(* ===== verification/ScanTheorems.v ===== *)
(** * What the dependency scan guarantees

    A scan without a persistent cache, on a disk where includes resolve into a finite
    set of files, ends; every file it reaches is recorded with the files its includes
    resolve to, and these are reached as well. *)
From S2P Require Import Prelude Text PathPool IndexData DependencyGraph CommandDatabase.
From S2P Require Import IncludeResolver IncludeTheorems Lexer Scanner DependencyScan.
Local Open Scope Z_scope.
Local Open Scope cpp_scope.

(** ** The key of the include cache *)

Lemma le_bytes_length n z : length (le_bytes n z) = n.
Proof. revert z. induction n as [|n IH]; intros z; cbn; [done|]. by rewrite IH. Qed.

Lemma le_bytes_inj n a b : 0 ≤ a < 256 ^ Z.of_nat n → 0 ≤ b < 256 ^ Z.of_nat n → le_bytes n a = le_bytes n b → a = b.
Proof.
  revert a b. induction n as [|n IH]; intros a b Ha Hb E; [cbn in *; lia|]. cbn [le_bytes] in E.
  injection E as E1 E2. rewrite Nat2Z.inj_succ, Z.pow_succ_r in Ha, Hb by lia.
  assert (∀ x, 0 ≤ x < 256 * 256 ^ Z.of_nat n → 0 ≤ x / 256 < 256 ^ Z.of_nat n) as Hdiv.
  { intros x Hx. split; [apply Z.div_pos; lia|apply Z.div_lt_upper_bound; lia]. }
  pose proof (IH (a / 256) (b / 256) (Hdiv a Ha) (Hdiv b Hb) E2) as Hq.
  assert (∀ x, N_of_ascii (ascii_of_N (Z.to_N (x mod 256))) = Z.to_N (x mod 256)) as Hasc.
  { intros x. apply N_ascii_embedding. pose proof (Z.mod_pos_bound x 256). lia. }
  assert (a mod 256 = b mod 256) as Hm.
  { pose proof (Z.mod_pos_bound a 256). pose proof (Z.mod_pos_bound b 256).
    pose proof (Hasc a) as Ea. rewrite E1, Hasc in Ea. lia. }
  rewrite (Z.div_mod a 256), (Z.div_mod b 256) by lia. lia.
Qed.

Lemma include_key_inj c c' n n' :
  0 ≤ c < two32 → 0 ≤ c' < two32 → include_key c n = include_key c' n' → c = c' ∧ n = n'.
Proof.
  intros Hc Hc' E. unfold include_key in E. apply app_inj_1 in E as [E ->]; [|by rewrite !le_bytes_length].
  split; [|done]. apply le_bytes_inj in E; done.
Qed.

(** ** Pools *)

Lemma pool_NoDup p : pool_ok p → NoDup (paths p).
Proof.
  intros [_ Hc]. apply NoDup_alt. intros i j x Hi Hj.
  assert (cache p !! x = Some (Z.of_nat i)) as E1 by (apply Hc; rewrite Nat2Z.id; split; [lia|done]).
  assert (cache p !! x = Some (Z.of_nat j)) as E2 by (apply Hc; rewrite Nat2Z.id; split; [lia|done]).
  rewrite E1 in E2. injection E2 as E2. lia.
Qed.

Section scan_theorems.
Context `{FileSystem} (scan_source : bytes → option (list Directive)) (disk : bytes → option bytes).
Context (fallback : bytes → option (bytes * bool)).
Context (configs : gmap Z ResolvedSearchConfig).
Context (configs_ok : ∀ c config, configs !! c = Some config → config_ok config ∧ 0 ≤ c < two32).
(** The includes of a finite set of files resolve into the set. *)
Context (U : gset bytes) (U_small : Z.of_nat (size U) < CONDITIONAL_FLAG).
Context (U_closed : ∀ p content inc idx c config r, p ∈ U → disk p = Some content →
  inc ∈ Scanner.includes (scan scan_source content) → configs !! c = Some config →
  plain_resolve (path inc) (is_angled inc) (Some (parent_path p)) (is_include_next inc) idx config = Some r →
  normalize (r_path r) ∈ U).

Definition in_universe (p : PathPool) : Prop := pool_ok p ∧ ∀ x, x ∈ paths p → x ∈ U.

Lemma universe_length p : in_universe p → (length (paths p) ≤ size U)%nat.
Proof.
  intros [Hok Hsub]. rewrite <- (size_list_to_set (C := gset bytes)) by (by apply pool_NoDup).
  apply subseteq_size. intros x. rewrite elem_of_list_to_set. apply Hsub.
Qed.

Lemma universe_intern p x :
  in_universe p → normalize x ∈ U →
  in_universe (intern p x).1 ∧ resolve (intern p x).1 (intern p x).2 = Some (normalize x) ∧
  paths p `prefix_of` paths (intern p x).1.
Proof.
  intros Hp Hx. pose proof (universe_length p Hp) as Hl. destruct Hp as [Hok Hsub].
  assert (Z.of_nat (length (paths p)) < two32) as Hlen by (unfold CONDITIONAL_FLAG, two32 in *; lia).
  split_and!; [split; [by apply intern_ok|] | by apply resolve_intern | apply intern_paths_prefix].
  intros y. unfold intern. destruct (cache p !! normalize x); cbn; [apply Hsub|].
  rewrite elem_of_app, list_elem_of_singleton. intros [?| ->]; auto.
Qed.

(** An identifier of the pool is no marker and has no flag. *)
Lemma resolve_bound p id x : in_universe p → resolve p id = Some x → 0 ≤ id < CONDITIONAL_FLAG.
Proof.
  intros Hp Hr. pose proof (universe_length p Hp). unfold resolve in Hr. case_decide; [|done].
  apply lookup_lt_Some in Hr. lia.
Qed.

(** ** What is recorded *)

(** The includes that resolve, with what they resolve to. *)
Definition resolved_includes (config : ResolvedSearchConfig) (dir : bytes) (idx : Z) (incs : list IncludeInfo) :
    list (IncludeInfo * ResolveResult) :=
  omap (λ inc, r ← plain_resolve (path inc) (is_angled inc) (Some dir) (is_include_next inc) idx config;
               Some (inc, r)) incs.

(** The edge to a resolved include: the flagged identifier of the file, which is scanned. *)
Definition edge (s : ScanState) (x : IncludeInfo * ResolveResult) (e : Z) : Prop :=
  ∃ id, e = flagged x.1 id ∧ resolve (pool s) id = Some (normalize (r_path x.2)) ∧
    is_Some (scanned_files s !! id).

Definition recorded (s : ScanState) (id c : Z) : Prop :=
  ∃ p idx, resolve (pool s) id = Some p ∧ scanned_files s !! id = Some idx ∧
    ∀ content config, disk p = Some content → configs !! c = Some config →
    ∃ es, DependencyGraph.includes (graph s) !! mkIncludeKey id c = Some es ∧
      Forall2 (edge s) (resolved_includes config (parent_path p) idx (Scanner.includes (scan scan_source content))) es.

(** Later states know more paths and more scanned files. *)
Definition later (s s' : ScanState) : Prop :=
  paths (pool s) `prefix_of` paths (pool s') ∧ scanned_files s ⊆ scanned_files s'.

Lemma later_refl s : later s s.
Proof. done. Qed.

Lemma later_trans s s' s'' : later s s' → later s' s'' → later s s''.
Proof. intros [? ?] [? ?]. split; by etrans. Qed.

Lemma later_edge s s' x e : later s s' → edge s x e → edge s' x e.
Proof.
  intros [Hp Hs] (id & -> & Hr & i & Hi). exists id. split_and!; [done|by eapply resolve_stable|].
  exists i. by eapply lookup_weaken.
Qed.

(** ** The state between includes *)

Record state_ok (s : ScanState) : Prop := {
  so_pool : in_universe (pool s);
  so_dirs : coherent (dir_cache s);
  so_scanned : ∀ id, is_Some (scanned_files s !! id) → is_Some (resolve (pool s) id);
  so_cache : ∀ c config name id idx, configs !! c = Some config →
    include_cache s !! include_key c name = Some (id, idx) →
    match plain_resolve name true None false 0 config with
    | None => id = UINT32_MAX
    | Some r => resolve (pool s) id = Some (normalize (r_path r)) ∧ idx = found_dir_idx r ∧
                is_Some (scanned_files s !! id)
    end;
}.

(** An angled include resolves the same way from everywhere. *)
Lemma plain_resolve_angled name includer idx config :
  plain_resolve name true includer false idx config = plain_resolve name true None false 0 config.
Proof. unfold plain_resolve. destruct (fs_is_absolute name); [done|]. by destruct includer. Qed.

(** The prefetched tasks are those of the next wave. *)
Definition tasks_for (p : PathPool) (es : list WaveEntry) (ts : list (bytes * Z * Z)) : Prop :=
  Forall2 (λ e t, t.1.2 = w_path_id e ∧ t.2 = w_config_id e ∧ resolve p (w_path_id e) = Some t.1.1) es ts.

Lemma tasks_for_later p p' es ts : paths p `prefix_of` paths p' → tasks_for p es ts → tasks_for p' es ts.
Proof.
  intros Hp Ht. eapply Forall2_impl; [exact Ht|]. intros e t (? & ? & ?). split_and!; [done..|].
  by eapply resolve_stable.
Qed.

(** Every scanned file is known to be due in some wave. *)
Record wave_ok (w : Wave) (s : ScanState) : Prop := {
  wo_tasks : tasks_for (pool s) (next_wave w) (prefetch w);
  wo_scanned : ∀ e, e ∈ next_wave w → is_Some (scanned_files s !! w_path_id e);
}.

Lemma with_report_ok f s : state_ok s → state_ok (with_report f s).
Proof. intros [? ? ? ?]. by split. Qed.
Lemma with_graph_ok f s : state_ok s → state_ok (with_graph f s).
Proof. intros [? ? ? ?]. by split. Qed.
Lemma with_dirs_ok d s : coherent d → state_ok s → state_ok (with_dirs d s).
Proof. intros ? [? ? ? ?]. by split. Qed.

(** What processing one include does: [extra] is the edge it adds, if any. *)
Record include_step (f : Includer) (inc : IncludeInfo) (w : Wave) (s : ScanState) (w' : Wave) (s' : ScanState) : Prop := {
  is_state : state_ok s';
  is_wave : wave_ok w' s';
  is_later : later s s';
  is_graph : graph s' = graph s;
  is_next : ∃ more, next_wave w' = next_wave w ++ more ∧
    (∀ e, e ∈ more → w_config_id e = in_config f) ∧
    (∀ id, is_Some (scanned_files s' !! id) → is_Some (scanned_files s !! id) ∨ ∃ e, e ∈ more ∧ w_path_id e = id) ∧
    (size (dom (scanned_files s')) = size (dom (scanned_files s)) + length more)%nat;
  is_edge : ∃ es, ids w' = ids w ++ es ∧
    Forall2 (edge s') (option_list (r ← plain_resolve (path inc) (is_angled inc) (Some (in_dir f))
                                        (is_include_next inc) (in_idx f) (in_resolved f); Some (inc, r))) es;
}.

Lemma note_unresolved_ok f inc w s :
  state_ok s → is_Some (resolve (pool s) (in_id f)) →
  ∃ s', note_unresolved f inc w s = Ok (w, s') ∧ state_ok s' ∧ pool s' = pool s ∧
    scanned_files s' = scanned_files s ∧ graph s' = graph s.
Proof.
  intros Hs [p Hp]. unfold note_unresolved. rewrite Hp. cbn [read Res_bind]. eexists. split; [done|].
  split_and!; try done. by apply with_report_ok.
Qed.

(** The cache after an include was resolved. *)
Lemma remember_cache f inc c s c' config name v :
  configs !! in_config f = Some (in_resolved f) → configs !! c' = Some config →
  include_cache (remember f inc c s) !! include_key c' name = Some v →
  include_cache s !! include_key c' name = Some v ∨
  cache_eligible inc = true ∧ c' = in_config f ∧ name = path inc ∧ v = c ∧ config = in_resolved f.
Proof.
  intros Hf Hc'. unfold remember. destruct (cache_eligible inc); [|auto]. cbn [include_cache with_includes]. unfold try_emplace.
  destruct (include_cache s !! include_key (in_config f) (path inc)); [auto|].
  rewrite lookup_insert_Some. intros [[Hk <-]|[_ ?]]; [|auto]. right.
  destruct (include_key_inj _ _ _ _ (proj2 (configs_ok _ _ Hf)) (proj2 (configs_ok _ _ Hc')) Hk) as [E1 E2].
  rewrite E1 in Hf. split_and!; congruence.
Qed.

Record includer_ok (f : Includer) (s : ScanState) : Prop := {
  io_entries : in_entries f = readdir (in_dir f);
  io_config : configs !! in_config f = Some (in_resolved f);
  io_id : is_Some (resolve (pool s) (in_id f));
}.

(** The include stands in a file of the set. *)
Definition stands_in (f : Includer) (inc : IncludeInfo) : Prop :=
  ∃ p content, p ∈ U ∧ disk p = Some content ∧ in_dir f = parent_path p ∧
    inc ∈ Scanner.includes (scan scan_source content).

Lemma eligible_plain f inc :
  cache_eligible inc = true →
  plain_resolve (path inc) (is_angled inc) (Some (in_dir f)) (is_include_next inc) (in_idx f) (in_resolved f) =
  plain_resolve (path inc) true None false 0 (in_resolved f).
Proof.
  unfold cache_eligible. intros [-> Hn%negb_true_iff]%andb_true_iff. rewrite Hn. apply plain_resolve_angled.
Qed.

Lemma unresolved_step f inc w s s0 :
  includer_ok f s0 → wave_ok w s0 → state_ok s → pool s = pool s0 → scanned_files s = scanned_files s0 → graph s = graph s0 →
  plain_resolve (path inc) (is_angled inc) (Some (in_dir f)) (is_include_next inc) (in_idx f) (in_resolved f) = None →
  ∃ s', note_unresolved f inc w s = Ok (w, s') ∧ include_step f inc w s0 w s'.
Proof.
  intros [_ _ Hid] [Ht Hw] Hs Ep Es Eg Hnone. rewrite <- Ep in Hid.
  destruct (note_unresolved_ok f inc w s Hs Hid) as (s' & Hn & Hs' & Ep' & Es' & Eg').
  exists s'. split; [done|]. split; [done| | |congruence| |].
  - split; [by rewrite Ep', Ep|by rewrite Es', Es].
  - split; [by rewrite Ep', Ep|by rewrite Es', Es].
  - exists []. rewrite Es', Es, app_nil_r. split_and!; [done|by intros ? ?%elem_of_nil|auto|cbn; lia].
  - exists []. rewrite app_nil_r, Hnone. split; [done|constructor].
Qed.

● Exercise description
Whenever the word "induction" appears in a line of the listing, report that line.

● Answer space
Proof. revert z. induction n as [|n IH]; intros z; cbn; [done|]. by rewrite IH. Qed.
  revert a b. induction n as [|n IH]; intros a b Ha Hb E; [cbn in *; lia|]. cbn [le_bytes] in E.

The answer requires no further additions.